> [Problem description]:
Please copy each line below that contains the string "congruence".

[Records from a collection]

"""

Lemma unregistered_back e s : enabled e s -> unregistered (exec e s) -> unregistered s.
Proof.
  intros He Hn i c Hi. destruct (exec_calls e s He) as [E|(j & c' & E & Hr)].
  - apply (Hn i). by rewrite E.
  - destruct (decide (j = i)) as [->|Hne].
    + destruct (registered c) as [p|] eqn:Er; [|done]. destruct (Hr c Hi) as [q Hq]; [by rewrite Er|].
      rewrite (Hn i c') in Hq; [done|]. by rewrite E, lookup_insert_eq.
    + apply (Hn i). by rewrite E, lookup_insert_ne.
Qed.

(** What the process was started with is as it was. *)
Definition untouched (a0 : Agent) (s : state) : Prop :=
  agent s = a0 /\ ctx_done s = false /\ s_draining s = false /\ main s = None /\ handoverFailed s = false /\
  cb s = NotYet /\ exit s = None.

(** Nobody's turn is forgotten. *)
Definition turn_held (s : state) : Prop := busy s = true -> exists i c, calls s !! i = Some c /\ holds c = true.

Lemma exec_turn e s : enabled e s -> turn_held s -> turn_held (exec e s).
Proof.
  intros He Ht. unfold turn_held in *. destruct e as [i|i a| | |ok| |p|p|p w]; cbn [enabled exec] in *; try exact Ht.
  - destruct He as [Hi _]. intros Hb. destruct (Ht Hb) as (j & c & Hj & Hh). exists j, c. simpl. by rewrite lookup_insert_ne by congruence.
  - destruct He as (_ & c & Hi & _). rewrite Hi. destruct (replace_moves i c a s Hi) as (c' & E & _ & Hb). rewrite E.
    intros [Hh|[Hb' Hn]]%Hb; [exists i, c'; by rewrite lookup_insert_eq|].
    destruct (Ht Hb') as (j & d & Hj & Hh). exists j, d. rewrite lookup_insert_ne; [done|]. intros ->. congruence.
  - destruct (retired (agent s)) as [ag [p|]]; exact Ht.
  - unfold handOver_step. repeat case_match; exact Ht.
Qed.

(** A statement that leaves its call unregistered touches nothing but the turn
    and the successors. *)
Lemma replace_untouched i c a s : unregistered (replace_step i c a s) -> calls s !! i = Some c ->
  let s' := replace_step i c a s in
  agent s' = agent s /\ ctx_done s' = ctx_done s /\ s_draining s' = s_draining s /\ main s' = main s /\
  handoverFailed s' = handoverFailed s /\ cb s' = cb s /\ exit s' = exit s.
Proof.
  intros Hn Hi s'. subst s'. specialize (Hn i).
  assert (Hno : forall x, calls (replace_step i c a s) !! i = Some x -> registered x = None) by exact Hn.
  destruct c as [| | |p|p|p|p|p|e|p]; cbn [replace_step] in *.
  - done.
  - by destruct (busy s).
  - by destruct a.
  - destruct a as [q| |w|]; try done. by destruct (WaitPrepared w).
  - destruct (ctx_done s) eqn:E; simpl; by rewrite E.
  - destruct (SetOnRetired p (agent s)) as [ag []]; [|done]. simpl in Hno. by specialize (Hno _ (lookup_insert_eq _ _ _)).
  - simpl in Hno. by specialize (Hno _ (lookup_insert_eq _ _ _)).
  - simpl in Hno. by specialize (Hno _ (lookup_insert_eq _ _ _)).
  - by destruct a.
  - by destruct a.
Qed.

"""

> [Answer to this problem]:
  - destruct He as [Hi _]. intros Hb. destruct (Ht Hb) as (j & c & Hj & Hh). exists j, c. simpl. by rewrite lookup_insert_ne by congruence.
    destruct (Ht Hb') as (j & d & Hj & Hh). exists j, d. rewrite lookup_insert_ne; [done|]. intros ->. congruence.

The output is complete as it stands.